Patriot Act on crack
The Military Commissions Act subjects U.S. citizens, as well as others, to abuses that were denied to the government under the USA Patriot Act. This is accomplished by redefining an “unlawful enemy combatant” as “a person who has engaged in hostilities or who has purposefully and materially supported hostilities against the United States or its co-belligerents who is not a lawful enemy combatant.”
It also says, “No court, justice, or judge shall have jurisdiction to hear or consider an application for a writ of habeas corpus filed by or on behalf of an alien detained by the United States who has been determined by the United States to have been properly detained as an enemy combatant or is awaiting such determination.”

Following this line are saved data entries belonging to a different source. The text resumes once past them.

Set Default Proof Using "Type".

(** ** Exceptions and results *)

Inductive exn : Type :=
| IndexError
| TypeError
| ValueError
| OverflowError.

Inductive result (A : Type) : Type :=
| Ok (a : A)
| Raise (e : exn).

Arguments Ok {A} a.
Arguments Raise {A} e.

Definition bind {A B : Type} (r : result A) (k : A → result B) : result B :=
  match r with
  | Ok a => k a
  | Raise e => Raise e
  end.

Notation "'let!' x ':=' r 'in' k" := (bind r (λ x, k))
  (at level 10, x name, r at level 100, k at level 200).

Fixpoint mapM {A B : Type} (f : A → result B) (l : list A) : result (list B) :=
  match l with
  | [] => Ok []
  | x :: l' =>
      let! y := f x in
      let! ys := mapM f l' in
      Ok (y :: ys)
  end.

(** ** [collections.deque]: the operations [TemporalObject] uses *)

Module Deque.
Section deque.
Context {A : Type}.

Record deque : Type := Build {
  maxlen : option nat;
  items : list A            (* oldest first: [items !! 0] is the left end *)
}.

(** The largest [Py_ssize_t] of CPython on a 64-bit platform. *)
Definition PY_SSIZE_T_MAX : Z := 9223372036854775807.

(** [deque(maxlen=m)]: [None] is unbounded.  An integer bound is converted
    to a [Py_ssize_t], which fails with [OverflowError] when it does not fit;
    a negative bound is then refused with [ValueError]. *)
Definition new (m : option Z) : result deque :=
  match m with
  | None => Ok (Build None [])
  | Some z =>
      if ((z <? - PY_SSIZE_T_MAX - 1) || (PY_SSIZE_T_MAX <? z))%Z then
        Raise OverflowError
      else if (z <? 0)%Z then Raise ValueError
      else Ok (Build (Some (Z.to_nat z)) [])
  end.

(** [d.append(x)]: the item goes to the right end; a bounded deque that
    has grown past [maxlen] drops its left-most item. *)
Definition append (d : deque) (x : A) : deque :=
  let l := items d ++ [x] in
  Build (maxlen d)
    match maxlen d with
    | Some m => if m <? length l then tail l else l
    | None => l
    end.

(** [len(d)] *)
Definition len (d : deque) : Z := Z.of_nat (length (items d)).

(** [d[i]]: a negative index counts from the right end. *)
Definition getitem (d : deque) (i : Z) : result A :=
  let i := if (i <? 0)%Z then (i + len d)%Z else i in
  if ((i <? 0) || (len d <=? i))%Z then Raise IndexError
  else
    match items d !! Z.to_nat i with
    | Some x => Ok x
    | None => Raise IndexError
    end.
End deque.
Arguments deque A : clear implicits.
End Deque.

(** ** Slices: [slice.indices] and [range] *)

Record slice : Type := Slice {
  start : option Z;
  stop : option Z;
  step : option Z
}.

(** [slice(start, stop, step).indices(length)] for [0 <= length]. *)
Definition slice_indices (s : slice) (length : Z) : result (Z * Z * Z) :=
  let stp := default 1%Z (step s) in
  if (stp =? 0)%Z then Raise ValueError
  else
    let negative := (stp <? 0)%Z in
    let lower := if negative then (-1)%Z else 0%Z in
    let upper := if negative then (length - 1)%Z else length in
    let clamp (v : Z) : Z :=
      if (v <? 0)%Z then
        let v := (v + length)%Z in
        if (v <? lower)%Z then lower else v
      else
        if (upper <? v)%Z then upper else v in
    let sta :=
      match start s with
      | None => if negative then upper else lower
      | Some v => clamp v
      end in
    let sto :=
      match stop s with
      | None => if negative then lower else upper
      | Some v => clamp v
      end in
    Ok (sta, sto, stp).

(** [len(range(start, stop, step))] for [step <> 0]. *)
Definition range_len (start stop step : Z) : nat :=
  if (0 <? step)%Z then
    if (start <? stop)%Z then Z.to_nat ((stop - start - 1) / step + 1) else 0
  else
    if (stop <? start)%Z then Z.to_nat ((start - stop - 1) / (- step) + 1) else 0.

(** [list(range(start, stop, step))] *)
Definition range (start stop step : Z) : list Z :=
  (λ k : nat, (start + Z.of_nat k * step)%Z) <$> seq 0 (range_len start stop step).

(** ** Slicing a list by the standard semantics

    The reference against which the [slice] branch of [__getitem__] is
    compared: the slice [l[start:stop:step]] of a list with the standard
    clamping semantics, in which a bound that is out of range is clamped and
    is no error.  It is written with [take], [drop] and [reverse] and does
    not go through [slice.indices] or [range]. *)

(** A bound [v] of a slice over [length] items: a negative bound counts from
    the end, and the result is clamped between [lower] and [upper]. *)
Definition clamp (lower upper length v : Z) : Z :=
  let v := if (v <? 0)%Z then (v + length)%Z else v in
  Z.max lower (Z.min upper v).

(** The items of [l] at the positions [skip], [skip + k], [skip + 2 k], ... *)
Fixpoint stride_from {A : Type} (k skip : nat) (l : list A) : list A :=
  match l with
  | [] => []
  | x :: l' =>
      match skip with
      | 0 => x :: stride_from k (k - 1) l'
      | S skip' => stride_from k skip' l'
      end
  end.

(** Every [k]-th item of [l], from the first. *)
Definition stride {A : Type} (k : nat) (l : list A) : list A :=
  stride_from k 0 l.

(** [l[start:stop:step]].  With a positive step the bounds default to the
    two ends and are clamped into [0 .. len]; the slice is every [step]-th
    item of the positions from [start] up to, and without, [stop].  With a
    negative step the bounds default to the last item and to before the
    first, and are clamped into [-1 .. len - 1]; the slice is every
    [|step|]-th item of the positions from [start] down to, and without,
    [stop].  A zero step is refused with [ValueError]. *)
Definition list_slice {A : Type} (l : list A) (s : slice) : result (list A) :=
  let n := Z.of_nat (length l) in
  let k := default 1%Z (step s) in
  if (k =? 0)%Z then Raise ValueError
  else if (0 <? k)%Z then
    let i := from_option (clamp 0 n n) 0%Z (start s) in
    let j := from_option (clamp 0 n n) n (stop s) in
    Ok (stride (Z.to_nat k) (drop (Z.to_nat i) (take (Z.to_nat j) l)))
  else
    let i := from_option (clamp (-1) (n - 1) n) (n - 1)%Z (start s) in
    let j := from_option (clamp (-1) (n - 1) n) (-1)%Z (stop s) in
    Ok (stride (Z.to_nat (- k))
          (reverse (drop (Z.to_nat (j + 1)) (take (Z.to_nat (i + 1)) l)))).

(** ** [temporal.util.LimitedDict] *)

Module LimitedDict.
Section limited_dict.
Context {V : Type}.

(** Modelled from the spec: the class [LimitedDict] of [temporal/util.py],
    which [main.py] imports.  It is a mapping from identifier to snapshot
    with an optional maximum entry count that evicts in insertion order,
    oldest first.  The entries are kept as an association list in insertion
    order, at most one entry per key; a capacity of [None] or [0] means no
    bound. *)
Record t : Type := Build {
  maxlen : option nat;
  entries : list (string * V)     (* oldest inserted first *)
}.

(** Modelled from the spec: the constructor [LimitedDict(maxlen)], an empty
    mapping with the given capacity. *)
Definition new (maxlen : option nat) : t := Build maxlen [].

(** Modelled from the spec: the keys of [LimitedDict], in insertion order. *)
Definition keys (d : t) : list string := (entries d).*1.

(** Modelled from the spec: the capacity test of [LimitedDict]; a capacity
    that is unset or [0] bounds nothing. *)
Definition bound (d : t) : option nat :=
  match maxlen d with
  | Some (S c) => Some (S c)
  | _ => None
  end.

(** Modelled from the spec: [LimitedDict.__contains__], [key in d]. *)
Definition contains (d : t) (key : string) : bool :=
  bool_decide (key ∈ keys d).

(** Modelled from the spec: [LimitedDict.get], the value for [key], or
    [default] if absent; it never fails. *)
Definition get (d : t) (key : string) (default : option V) : option V :=
  match list_find (λ e, e.1 = key) (entries d) with
  | Some (_, e) => Some e.2
  | None => default
  end.

(** Modelled from the spec: [LimitedDict.__setitem__], which inserts or
    overwrites.  An existing key keeps its place and takes the new value.
    Inserting a new key at capacity first evicts the oldest surviving
    entries, as many as needed to respect the cap; the new entry becomes
    the youngest. *)
Definition setitem (d : t) (key : string) (value : V) : t :=
  if contains d key then
    Build (maxlen d)
      ((λ e, if decide (e.1 = key) then (key, value) else e) <$> entries d)
  else
    let kept :=
      match bound d with
      | Some c => drop (S (length (entries d)) - c) (entries d)
      | None => entries d
      end in
    Build (maxlen d) (kept ++ [(key, value)]).
End limited_dict.
Arguments t V : clear implicits.
End LimitedDict.

(** ** [TemporalObject] *)

Module TemporalObject.
Section temporal_object.
(** [St] is the type of the states handed to [update]. *)
Context {St : Type}.

Record t : Type := Build {
  _buffer : Deque.deque St;
  _id_index : LimitedDict.t St
}.

(** [TemporalObject(temporal_depth)] *)
Definition __init__ (temporal_depth : option Z) : result t :=
  let! buffer := Deque.new temporal_depth in
  Ok (Build buffer (LimitedDict.new (Z.to_nat <$> temporal_depth))).

Definition _add (self : t) (id : string) (state : St) : t :=
  let id_index := LimitedDict.setitem (_id_index self) id state in
  Build (Deque.append (_buffer self) state) id_index.

(** [self.update(object_state, temporal_id)]; [uuid4] is the string that
    [str(uuid.uuid4())] yields when this call draws it.  The result is the
    identifier returned and the object after the call. *)
Definition update (self : t) (object_state : St) (temporal_id : option string)
    (uuid4 : string) : string * t :=
  let temporal_id :=
    match temporal_id with
    | None => uuid4
    | Some id => id
    end in
  (temporal_id, _add self temporal_id object_state).

Definition _get_by_temporal_id (self : t) (temporal_id : string) : option St :=
  LimitedDict.get (_id_index self) temporal_id None.

Definition __len__ (self : t) : Z := Deque.len (_buffer self).

Definition __contains__ (self : t) (key : string) : bool :=
  LimitedDict.contains (_id_index self) key.


Definition __iter__ (self : t) : list St := Deque.items (_buffer self).

(** The argument of [self[index]]: an [int], a [slice], a [str], or a value
    of any other type. *)
Inductive index : Type :=
| Int (i : Z)
| Slc (s : slice)
| Str (s : string)
| Other.

(** What [self[index]] evaluates to: one state, a list of states, or
    [None]. *)
Inductive item : Type :=
| State (s : St)
| States (l : list St)
| NoState.

(** The [int] branch of [__getitem__]. *)
Definition getitem_int (self : t) (index : Z) : result St :=
  let index := if (index <? 0)%Z then Z.abs index else index in
  if ((index <? 0) || (Deque.len (_buffer self) <=? index))%Z then
    Raise IndexError
  else Deque.getitem (_buffer self) (-1 - index).

(** The [slice] branch of [__getitem__]. *)
Definition getitem_slice (self : t) (index : slice) : result (list St) :=
  let! bounds := slice_indices index (Deque.len (_buffer self)) in
  let '(start, stop, step) := bounds in
  mapM (Deque.getitem (_buffer self)) (range start stop step).

Definition __getitem__ (self : t) (index : index) : result item :=
  match index with
  | Int i => let! s := getitem_int self i in Ok (State s)
  | Slc s => let! l := getitem_slice self s in Ok (States l)
  | Str id =>
      Ok match _get_by_temporal_id self id with
         | Some s => State s
         | None => NoState
         end
  | Other => Raise TypeError
  end.

(** [self.recent(n)], that is [self[-n:]]. *)
Definition recent (self : t) (n : Z) : result item :=
  __getitem__ self (Slc (Slice (Some (- n)%Z) None None)).

(** The property [self.current], that is [self._buffer[-1]]. *)
Definition current (self : t) : result St :=
  Deque.getitem (_buffer self) (-1).
End temporal_object.
Arguments t St : clear implicits.

Section get.
(** A state is a [dict] from field names to values of type [V]. *)
Context {V : Type}.

(** [self.get(key, relative_index, default)]: the condition
    [key in self[relative_index]] is evaluated first, and
    [self[relative_index][key]] only when it holds. *)
Definition get (self : t (gmap string V)) (key : string)
    (relative_index : Z) (default : V) : result V :=
  let! state := getitem_int self relative_index in
  if bool_decide (is_Some (state !! key)) then
    let! state := getitem_int self relative_index in
    match state !! key with
    | Some v => Ok v
    | None => Ok default
    end
  else Ok default.
End get.
End TemporalObject.

(** ** Sequences of [update] calls *)

Section calls.
Context {St : Type}.

(** The arguments of one call [self.update(object_state, temporal_id)],
    with the identifier [uuid4] that the call would draw. *)
Record call : Type := Call {
  object_state : St;
  temporal_id : option string;
  uuid4 : string
}.

(** The identifier that the call returns. *)
Definition call_id (c : call) : string :=
  default (uuid4 c) (temporal_id c).

(** The object after the call. *)
Definition after (self : TemporalObject.t St) (c : call) : TemporalObject.t St :=
  (TemporalObject.update self (object_state c) (temporal_id c) (uuid4 c)).2.

(** The object after a sequence of calls, first call first. *)
Definition run (self : TemporalObject.t St) (calls : list call) : TemporalObject.t St :=
  foldl after self calls.

(** The last [n] elements of a list. *)
Definition lastn {A : Type} (n : nat) (l : list A) : list A :=
  drop (length l - n) l.

(** The calls whose states a buffer of the given capacity still holds:
    all of them without a bound, the last [c] with bound [c]. *)
Definition window (maxlen : option nat) (calls : list call) : list call :=
  match maxlen with
  | Some c => lastn c calls
  | None => calls
  end.

(** The entry that the call registers in the identifier index. *)
Definition entry (c : call) : string * St := (call_id c, object_state c).

(** The identifiers of the calls whose states the buffer of [self] holds
    when [self] is the object reached by [calls] (see [buffer_run]). *)
Definition buffer_ids (self : TemporalObject.t St) (calls : list call) : list string :=
  call_id <$>
    window (Deque.maxlen (TemporalObject._buffer self)) calls.

(** The identifiers that lookup retrieves are exactly those of the states
    in the buffer. *)
Definition consistent (self : TemporalObject.t St) (calls : list call) : Prop :=
  ∀ id, TemporalObject.__contains__ self id = true ↔ id ∈ buffer_ids self calls.

(** The index [d] holds [(id, s)], no older entry has the key [id], and at
    most [j] entries are younger. *)
Definition holds (d : LimitedDict.t St) (id : string) (s : St) (j : nat) : Prop :=
  ∃ older younger,
    LimitedDict.entries d = older ++ (id, s) :: younger ∧
    (id ∉ older.*1) ∧
    length younger ≤ j.
End calls.
Arguments call St : clear implicits.

(** * Properties *)

(** ** Lists: the last [n] elements *)

Section lastn.
Context {A : Type}.
Implicit Types l : list A.

Lemma length_lastn n l : length (lastn n l) = n `min` length l.
Proof. unfold lastn. rewrite length_drop. lia. Qed.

There are already an unknown number of people “awaiting” in torture cells and prisons in Iraq, Afghanistan, Guantanamo and prisons in the United States. The U.S. is no stranger to repression and torture, as its history from the Indian Wars to the Philippines to Vietnam to Latin America has shown.
The British Magna Carta, which established habeas corpus in 1215, has for centuries been ignored when it served the state’s agenda. In 1870, Karl Marx wrote of the British treatment of Irish revolutionaries: “Thousands of people have been arrested ... without ever having been tried, brought before a judge or court, or even charged. Not content with depriving them of their liberty, the ... Government has had them tortured in the most savage way imaginable.” (Karl Marx, “The English Government and the Fenian Prisoners,” 1870)
Who is at risk?
How broad will the definition of “enemy combatant” go? In a speech on Sept. 5, George Bush declared war on the entire anti-war movement. He said there is “a media campaign to create a wedge between the American people and their government,” and that anyone who would say that the war on terror is causing financial losses and casualties is acting “under the influence of Bin Laden.”

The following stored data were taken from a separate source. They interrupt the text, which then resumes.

Definition create_external_table (g : notebook) (stmt : handle) (config : config)
  : M world unit :=
  let location_folder :=
    PyStr.last_item
      (PyStr.split "/" (PyStr.rstrip "/" (materialized_table_output_path config))) in
  execute stmt (cetas_sql g) ;;
  print (Created (external_table config)).

(** [while rs.next(): commands.append(rs.getString(1))] *)
Fixpoint while_rs_next (rs : list sql) (commands : list sql) : list sql :=
  match rs with
  | [] => commands
  | row :: rest => while_rs_next rest (commands ++ [row])
  end.

(** [for cmd in commands: try: ... except Exception as e: ...] *)
Fixpoint for_cmd_in (stmt : handle) (commands : list sql) : M world unit :=
  match commands with
  | [] => ret tt
  | cmd :: rest =>
      try_except
        (execute stmt cmd ;; print (Executed cmd))
        (fun e => print (Failed cmd e)) ;;
      for_cmd_in stmt rest
  end.

(** The [finally] block shared by both functions, up to its last [print]. *)
Definition close_all : M (frame * world) unit :=
  s <- local stmt ;;
  match s with Some h => lift (close_statement h) | None => ret tt end ;;
  c <- local conn ;;
  match c with Some h => lift (close_connection h) | None => ret tt end.

Definition create_statistics_for_external_table (config : config) : M world unit :=
  call_function
    (try_finally
       (try_except
          (c <- lift (get_jdbc_connection config) ;;
           assign_conn c ;;
           s <- lift (createStatement c) ;;
           assign_stmt s ;;
           let table_name := PyStr.unqualified (external_table config) in
           let stats_sql := SelectCreateStatisticsCommands table_name in
           rs <- lift (executeQuery s stats_sql) ;;
           let commands := while_rs_next rs [] in
           match commands with
           | [] => lift (print (NoStatistics table_name))
           | _ :: _ =>
               lift (print (CreatingStatistics (length commands) table_name)) ;;
               lift (for_cmd_in s commands)
           end)
          (fun e => lift (print (StatisticsError e)) ;; raise e))
       (close_all ;; lift (print StatisticsCompleted))).

(** The [try/except/finally] statement of [refresh_external_table]. *)
Definition refresh_steps (g : notebook) (config : config) : M (frame * world) unit :=
  try_finally
    (try_except
       (c <- lift (get_jdbc_connection config) ;;
        assign_conn c ;;
        s <- lift (createStatement c) ;;
        assign_stmt s ;;
        exists_ <- lift (table_exists s (external_table config)) ;;
        (if exists_ : bool
         then lift (drop_external_table s (external_table config))
         else lift (print (SkippingDrop (external_table config)))) ;;
        lift (delete_adls_path (materialized_table_output_path config)) ;;
        lift (create_external_table g s config) ;;
        assign_table_created true)
       (fun e => lift (print (RefreshError e)) ;; raise e))
    (close_all ;; lift (print RefreshCompleted)).

Definition refresh_external_table (g : notebook) (config : config) : M world unit :=
  call_function
    (refresh_steps g config ;;
     created <- local table_created ;;
     if created : bool
     then lift (create_statistics_for_external_table config)
     else lift (print SkippingStatistics)).

(** The last cell: [refresh_external_table(CONFIG)]. *)
Definition run_notebook (g : notebook) : M world unit :=
  refresh_external_table g (CONFIG g).

(* ================================================================= *)
(** ** Sample worlds *)

Definition empty_catalog : Engine.catalog :=
  {| Engine.sys_objects := []; Engine.sys_columns := [];
     Engine.sys_stats_columns := []; Engine.sys_stats := [] |}.

Definition no_faults : list event -> call -> option exn := fun _ _ => None.

Definition initial_world (d : Engine.db) (fault : list event -> call -> option exn)
  : world :=
  {| w_db := d; w_token := "token"; w_next_handle := 0;
     w_connections := []; w_statements := [];
     w_history := []; w_log := []; w_fault := fault |}.

Definition sample_root : string := "abfss://tables@storageaccount.dfs.core.windows.net".

Definition sample_db (c : Engine.catalog) (files : list Engine.file) : Engine.db :=
  {| Engine.db_catalog := c; Engine.db_files := files;
     Engine.db_data_sources := [("data_source_name", sample_root)] |}.

Definition sample_config : config :=
  {| external_table := "Sales_Materialized";
     workspace_name := "myworkspace";
     database_name := "reportingdb";
     materialized_table_output_path :=
       "abfss://tables@storageaccount.dfs.core.windows.net/folder/materialized_table/" |}.

Definition sample_select : select_result :=
  {| sel_columns := ["id"; "amount"]; sel_data := "rows" |}.

(* ================================================================= *)
(** ** Vocabulary of the properties *)

(** What has been called, and printed, between two worlds of one run. *)
Definition new_events (w w' : world) : list event :=
  rev (firstn (length (w_history w') - length (w_history w)) (w_history w')).

Definition new_lines (w w' : world) : list message :=
  rev (firstn (length (w_log w') - length (w_log w)) (w_log w')).

(** The line printed for one statistics command, by its outcome. *)
Definition report (cmd : sql) (o : outcome) : message :=
  match o with
  | Raised e => Failed cmd e
  | _ => Executed cmd
  end.

Definition executed_by (s : handle) (p : sql * outcome) : event :=
  (Execute s (fst p), snd p).

Definition reported (p : sql * outcome) : message := report (fst p) (snd p).

Definition is_drop (c : call) : bool :=
  match c with Execute _ (DropExternalTable _) => true | _ => false end.

Definition is_cleanup (c : call) : bool :=
  match c with FsRm _ _ => true | _ => false end.

Definition is_create (c : call) : bool :=
  match c with Execute _ (CreateExternalTableAsSelect _ _ _ _ _) => true | _ => false end.

Definition is_statistics_command (c : call) : bool :=
  match c with Execute _ (CreateStatistics _ _ _ _) => true | _ => false end.

Definition is_close (c : call) : bool :=
  match c with CloseStatement _ | CloseConnection _ => true | _ => false end.

(** Calls that go through a statement. *)
Definition is_statement_call (c : call) : bool :=
  match c with ExecuteQuery _ _ | Execute _ _ => true | _ => false end.

Definition has_raised (ev : event) : bool :=
  match snd ev with Raised _ => true | _ => false end.

(** Handles that an event mentions. *)
Definition handles_of (ev : event) : list handle :=
  match ev with
  | (GetConnection _ _, ReturnedHandle c) => [c]
  | (CreateStatement c, ReturnedHandle s) => [c; s]
  | (CreateStatement c, _) => [c]
  | (ExecuteQuery s _, _) => [s]
  | (Execute s _, _) => [s]
  | (CloseStatement s, _) => [s]
  | (CloseConnection c, _) => [c]
  | _ => []
  end.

Bush has only to sign this bill into law. In the crosshairs now are Arab and Muslim people, but as the case of attorney Lynne Stewart shows, and raids on immigrants indicate, it is open season on anyone the government wishes to detain, deport or prosecute.

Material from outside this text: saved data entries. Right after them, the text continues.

(* ===== verification/Prelude.v ===== *)
(** * ZClassic23: a verification of the consensus core

    ZClassic23 is a full node for the ZClassic chain, written in C.  This library models its
    consensus core as Rocq functions translated from the source and proves what makes that core
    correct.

    ** The program and how its parts interact

    A block arrives as bytes and is parsed (lib/core, lib/primitives).  Its header is checked
    against the proof-of-work and difficulty rules (domain/consensus, lib/chain), its body against
    the structural rules (domain/consensus, lib/validation): Merkle root, coinbase, every
    transaction, signature operations.  The header becomes an entry of the block index, a hash
    table kept in memory (lib/validation/chainstate.c).  The stages of app/jobs then move the
    block through a pipeline driven by cursors in an SQLite store; the apply stage computes the
    change a block makes to the coins table, writes it in one transaction, and unwinds blocks when
    the active chain changes branch, within the limits of the finality policy
    (lib/validation).  Scripts are run by the interpreter of domain/consensus and lib/script.

    ** Which file models what

    - Prelude: machine words (w-bit integers are [Z] with the wrap-around written out), bytes,
      little-endian encoding, the [result] type for [zcl_result], the tactics and hint databases.
    - Hash: the interface of the hash functions; the theorems hold for every instance, and where
      collision resistance matters a theorem exhibits the colliding messages.
    - Arith256: core/arith_uint256 -- 256-bit arithmetic on eight 32-bit limbs, division by shift
      and subtract, compact targets.
    - Serialize: core/serialize -- byte streams with their growth and error flag, compact sizes,
      variable-length integers; the stream monad with the [codec] hints that prove round trips.
    - Script, ScriptInterp: script parsing, script numbers, signature-operation counts; the script
      interpreter, opcode by opcode, and script verification.  An access outside a stack is the
      error [VmUndefined], which is proved unreachable.
    - Transaction, Block: primitives/ -- the wire formats, transaction ids, value totals.
    - Params: consensus/ -- network upgrades, subsidy, chain parameters.
    - TxCheck: tx_structural, sapling_structural and locktime of domain/consensus.
    - Pow: proof of work, chain work, retargeting, median time.
    - Merkle: bloom/merkle -- the root with its mutation flag, partial trees.
    - CoinsMath, Coins: coin records, compression, undo data; the coins table.
    - UtxoDelta: app/jobs/utxo_apply_delta -- the delta of a block and its inverse, against a
      reference semantics that connects one transaction at a time.
    - BlockCheck: the header, block and contextual checks and the verdicts they stamp on a
      validation state.
    - BlockMap: the open-addressing table of the block index.
    - Finality: the reorganisation and chain-work policies.
    - UtxoStage, UtxoHistory, UtxoFaults: the apply stage over a store in which any write and any
      read may fail; its state is the record [store], a statement is an action of the [sql] monad,
      and [wp] is its predicate transformer.  UtxoHistory holds the invariants of every reachable
      state, UtxoFaults progress, concrete runs and the consequences of failing statements.

    ** What the theorems show

    Wire formats: encoding then decoding is the identity, decoding yields well-formed values, ids
    commit to contents.  Arithmetic: the limb routines are the operations on integers modulo
    2^256, targets and work are exact.  Checks: each check accepts exactly a declarative
    predicate.  Scripts: evaluation never leaves its stacks and ends within one iteration per
    byte; rule flags only restrict, with one exception that is stated.  Trees and tables: Merkle
    roots and proofs bind up to an explicit collision; the block map is a finite map.  Coins: a
    delta is the reference result; value is conserved; in every reachable state of the apply
    stage the table is the result of connecting a hash-linked chain, whatever writes failed.
    Where the code does not do what it means to, a theorem exhibits the behaviour on a concrete
    input.

    ** Bounds and fuel

    A loop whose recursion is not structural takes fuel from a quantity of the source: the length
    of a script (each step consumes a byte), the number of rows of a Merkle level (each round
    halves it), the capacity of the block map (a probe sequence visits each bucket once), 64
    doublings for a size.  The lemmas about these loops state that the fuel suffices.  Hypotheses
    such as [tx_ok], [block_ok] or [header_ok] say that fields have their C widths and vectors
    their wire limits, which parsing establishes.

    ** Conventions

    NULL-argument guards are modelled by taking values.  Allocation is the class [Allocator];
    theorems that need memory assume [AllocatorTotal].  Text of error messages, logs, metrics and
    events is not modelled; reject reasons and scores are.

    ** Not modelled

    SQLite, libsecp256k1 and the allocator are outside the source and are parameters.  The
    shielded cryptography (lib/sapling: curves, pairings, Groth16) is reached through the class
    [ShieldedCrypto]; its field arithmetic would need a development of its own.  The network layer
    (lib/net), RPC (lib/rpc), wallet (lib/wallet, domain/wallet), views and controllers (app),
    configuration and start-up (config, main.c) and the remaining stages and services of app are
    input/output, concurrency and presentation around the core; they are listed in the manifest
    with the reason. *)

From Stdlib Require Export ZArith Lia ZifyBool.
From stdpp Require Export base tactics numbers list list_numbers option strings.

#[export] Set Default Goal Selector "!".
#[export] Set Warnings "-clear-no-such-hyp".
Global Open Scope Z_scope.

(** ** Machine integers

    A [w]-bit unsigned C integer is a [Z] in [0, 2^w); [uwrap w] is the
    conversion to it and [swrap w] the conversion to the two's complement signed
    type of the same width. *)

Definition uwrap (w x : Z) : Z := x mod 2 ^ w.

Definition swrap (w x : Z) : Z := (x + 2 ^ (w - 1)) mod 2 ^ w - 2 ^ (w - 1).

Definition is_u (w x : Z) : Prop := 0 <= x < 2 ^ w.

Definition is_s (w x : Z) : Prop := - 2 ^ (w - 1) <= x < 2 ^ (w - 1).

#[export] Instance is_u_dec w x : Decision (is_u w x).
Proof. unfold is_u. apply _. Defined.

Even establishment liberals are worried. Sen. Patrick Leahy said on Pacifica Radio’s “Democracy Now” on Sept. 29 that S3930 “removes as many checks and balances as possible so that any president can basically set the law, determine what laws they’ll follow and what laws they’ll break and not have anybody be able to question them on it.”
Marjorie Cohn, president-elect of the National Lawyers Guild, wrote that the Military Commissions Act of 2006 “provides the basis for the president to round up both aliens and U.S. citizens he determines have given material support to terrorists. Kellogg Brown & Root, a subsidiary of Cheney’s Halliburton, is constructing a huge facility at an undisclosed location to hold tens of thousands of undesirables.” (Counterpunch, Sept. 30)
Voting in favor of S3930 were 65 senators, 53 of them Republicans and 12 Democrats.
The New York Times worries that S3930 is “a tyrannical law that will be ranked with the low points in American democracy, our generation’s version of the Alien and Sedition Acts” of 1798.
But people resisted those laws. Over 200 years ago immigrants and native-born citizens smashed those acts without intervention or protection of the Congress or the courts.
During the Korean War, the U.S. Congress declared a State of Emergency that is still on the books. The law has not been used because of peoples’ resistance movements, beginning with the civil rights movement.
Laws are only as strong as the government’s ability to enforce them, which means that people in motion have the right and the ability to thwart any draconian attempts to curb their rights.